Top of Information provided

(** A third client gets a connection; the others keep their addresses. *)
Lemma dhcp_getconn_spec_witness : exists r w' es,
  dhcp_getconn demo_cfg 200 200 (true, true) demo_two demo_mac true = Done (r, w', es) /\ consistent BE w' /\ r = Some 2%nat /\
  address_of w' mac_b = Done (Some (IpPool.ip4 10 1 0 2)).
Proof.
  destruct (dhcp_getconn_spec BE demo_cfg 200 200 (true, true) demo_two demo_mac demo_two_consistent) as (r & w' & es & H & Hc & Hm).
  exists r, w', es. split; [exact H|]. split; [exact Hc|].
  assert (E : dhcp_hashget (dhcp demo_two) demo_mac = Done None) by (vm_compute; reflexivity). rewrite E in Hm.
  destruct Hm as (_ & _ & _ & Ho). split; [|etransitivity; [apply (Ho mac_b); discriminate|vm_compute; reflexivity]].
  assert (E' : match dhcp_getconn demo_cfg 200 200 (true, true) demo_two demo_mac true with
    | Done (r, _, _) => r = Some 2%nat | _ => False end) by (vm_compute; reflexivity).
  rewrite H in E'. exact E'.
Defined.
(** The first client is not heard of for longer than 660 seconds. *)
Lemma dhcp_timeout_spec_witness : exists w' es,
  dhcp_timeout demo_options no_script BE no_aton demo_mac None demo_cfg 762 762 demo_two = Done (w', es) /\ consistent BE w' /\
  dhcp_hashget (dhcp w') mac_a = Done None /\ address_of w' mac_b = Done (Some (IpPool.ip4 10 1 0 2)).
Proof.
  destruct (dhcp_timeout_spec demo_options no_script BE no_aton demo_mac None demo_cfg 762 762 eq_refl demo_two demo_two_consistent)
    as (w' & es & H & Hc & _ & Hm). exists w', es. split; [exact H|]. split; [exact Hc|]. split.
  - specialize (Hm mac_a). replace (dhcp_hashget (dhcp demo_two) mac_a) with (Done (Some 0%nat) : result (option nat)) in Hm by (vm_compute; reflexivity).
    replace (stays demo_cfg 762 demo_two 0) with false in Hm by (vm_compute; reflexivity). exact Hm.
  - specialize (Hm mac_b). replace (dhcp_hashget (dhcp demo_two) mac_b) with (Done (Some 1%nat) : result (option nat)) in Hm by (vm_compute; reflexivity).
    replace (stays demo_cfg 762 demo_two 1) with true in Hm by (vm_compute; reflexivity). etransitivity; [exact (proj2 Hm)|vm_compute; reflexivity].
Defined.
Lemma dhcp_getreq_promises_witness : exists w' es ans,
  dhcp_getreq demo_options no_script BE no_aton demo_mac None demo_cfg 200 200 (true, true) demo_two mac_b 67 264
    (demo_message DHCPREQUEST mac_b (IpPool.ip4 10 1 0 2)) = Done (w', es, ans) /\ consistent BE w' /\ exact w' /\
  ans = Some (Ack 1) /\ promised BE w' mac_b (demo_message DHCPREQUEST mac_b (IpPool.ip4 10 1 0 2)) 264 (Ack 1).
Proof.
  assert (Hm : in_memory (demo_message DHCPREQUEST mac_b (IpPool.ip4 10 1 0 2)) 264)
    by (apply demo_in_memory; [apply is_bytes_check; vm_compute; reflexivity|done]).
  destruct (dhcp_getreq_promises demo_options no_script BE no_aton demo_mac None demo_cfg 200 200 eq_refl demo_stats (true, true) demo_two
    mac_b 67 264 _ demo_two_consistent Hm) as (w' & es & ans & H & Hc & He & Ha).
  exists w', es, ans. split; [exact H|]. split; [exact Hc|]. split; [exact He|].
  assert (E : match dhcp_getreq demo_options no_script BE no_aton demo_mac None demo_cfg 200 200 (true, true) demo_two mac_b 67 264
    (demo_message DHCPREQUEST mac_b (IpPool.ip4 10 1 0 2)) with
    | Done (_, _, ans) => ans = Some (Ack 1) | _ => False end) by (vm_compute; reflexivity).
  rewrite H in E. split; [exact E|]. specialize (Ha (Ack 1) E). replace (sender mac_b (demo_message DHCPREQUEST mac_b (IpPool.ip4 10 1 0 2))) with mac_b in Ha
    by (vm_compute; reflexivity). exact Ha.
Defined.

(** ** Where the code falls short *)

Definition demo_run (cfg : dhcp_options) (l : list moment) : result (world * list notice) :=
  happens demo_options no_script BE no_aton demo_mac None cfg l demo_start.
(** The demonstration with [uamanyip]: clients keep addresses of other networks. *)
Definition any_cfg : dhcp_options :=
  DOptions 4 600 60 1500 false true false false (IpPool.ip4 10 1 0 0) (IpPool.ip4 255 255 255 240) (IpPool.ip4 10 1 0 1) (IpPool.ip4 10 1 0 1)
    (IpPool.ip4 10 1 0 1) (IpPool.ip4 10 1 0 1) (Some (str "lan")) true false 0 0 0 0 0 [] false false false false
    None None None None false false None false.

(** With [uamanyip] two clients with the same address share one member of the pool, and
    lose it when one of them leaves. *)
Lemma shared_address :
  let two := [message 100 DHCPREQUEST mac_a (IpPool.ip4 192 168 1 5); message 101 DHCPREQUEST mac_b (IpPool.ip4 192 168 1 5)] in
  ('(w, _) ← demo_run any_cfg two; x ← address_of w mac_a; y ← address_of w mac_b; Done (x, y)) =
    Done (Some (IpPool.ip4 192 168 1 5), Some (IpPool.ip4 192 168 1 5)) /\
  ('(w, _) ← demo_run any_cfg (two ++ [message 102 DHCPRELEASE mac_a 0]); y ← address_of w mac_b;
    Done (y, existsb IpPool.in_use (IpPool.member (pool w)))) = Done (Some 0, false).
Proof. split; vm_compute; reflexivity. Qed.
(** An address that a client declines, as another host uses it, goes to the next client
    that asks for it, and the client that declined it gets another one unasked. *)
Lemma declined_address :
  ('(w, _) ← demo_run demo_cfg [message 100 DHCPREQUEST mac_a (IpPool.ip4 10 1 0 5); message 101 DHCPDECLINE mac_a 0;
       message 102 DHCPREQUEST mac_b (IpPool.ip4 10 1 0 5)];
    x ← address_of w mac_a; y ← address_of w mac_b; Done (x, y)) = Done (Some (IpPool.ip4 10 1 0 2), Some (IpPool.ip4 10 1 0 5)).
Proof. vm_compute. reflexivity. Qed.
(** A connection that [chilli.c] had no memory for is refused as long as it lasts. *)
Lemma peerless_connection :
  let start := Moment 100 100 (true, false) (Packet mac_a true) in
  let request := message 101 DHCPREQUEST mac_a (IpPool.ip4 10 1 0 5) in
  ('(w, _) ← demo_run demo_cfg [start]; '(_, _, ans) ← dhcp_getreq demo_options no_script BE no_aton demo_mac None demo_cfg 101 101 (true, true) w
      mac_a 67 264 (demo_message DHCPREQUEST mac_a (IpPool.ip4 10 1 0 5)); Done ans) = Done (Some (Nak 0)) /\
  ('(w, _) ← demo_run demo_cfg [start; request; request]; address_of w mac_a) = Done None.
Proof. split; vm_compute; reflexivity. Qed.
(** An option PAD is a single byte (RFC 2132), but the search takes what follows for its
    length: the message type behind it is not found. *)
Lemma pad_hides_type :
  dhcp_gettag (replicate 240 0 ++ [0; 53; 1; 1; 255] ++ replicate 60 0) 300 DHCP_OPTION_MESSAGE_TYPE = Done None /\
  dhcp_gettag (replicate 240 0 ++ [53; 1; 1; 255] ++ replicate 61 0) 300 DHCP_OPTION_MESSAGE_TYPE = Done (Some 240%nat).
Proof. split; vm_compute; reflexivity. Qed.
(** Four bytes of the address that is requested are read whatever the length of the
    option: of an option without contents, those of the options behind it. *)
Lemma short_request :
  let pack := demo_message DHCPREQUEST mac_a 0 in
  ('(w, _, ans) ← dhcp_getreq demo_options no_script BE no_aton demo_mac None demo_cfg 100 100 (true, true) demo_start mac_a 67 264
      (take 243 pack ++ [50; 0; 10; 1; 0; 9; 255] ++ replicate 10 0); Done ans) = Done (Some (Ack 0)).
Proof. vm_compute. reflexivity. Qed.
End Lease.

Bottom of Information provided

--- Work instructions ---
Above this task is a listing. Restate, word for word and with nothing added, the lines from the one with "by (vm_compute; reflexivity). exact Ha." through the one with "None None None".

--- Response to this exercise ---
    by (vm_compute; reflexivity). exact Ha.
Defined.

(** ** Where the code falls short *)

Definition demo_run (cfg : dhcp_options) (l : list moment) : result (world * list notice) :=
  happens demo_options no_script BE no_aton demo_mac None cfg l demo_start.
(** The demonstration with [uamanyip]: clients keep addresses of other networks. *)
Definition any_cfg : dhcp_options :=
  DOptions 4 600 60 1500 false true false false (IpPool.ip4 10 1 0 0) (IpPool.ip4 255 255 255 240) (IpPool.ip4 10 1 0 1) (IpPool.ip4 10 1 0 1)
    (IpPool.ip4 10 1 0 1) (IpPool.ip4 10 1 0 1) (Some (str "lan")) true false 0 0 0 0 0 [] false false false false
    None None None None false false None false.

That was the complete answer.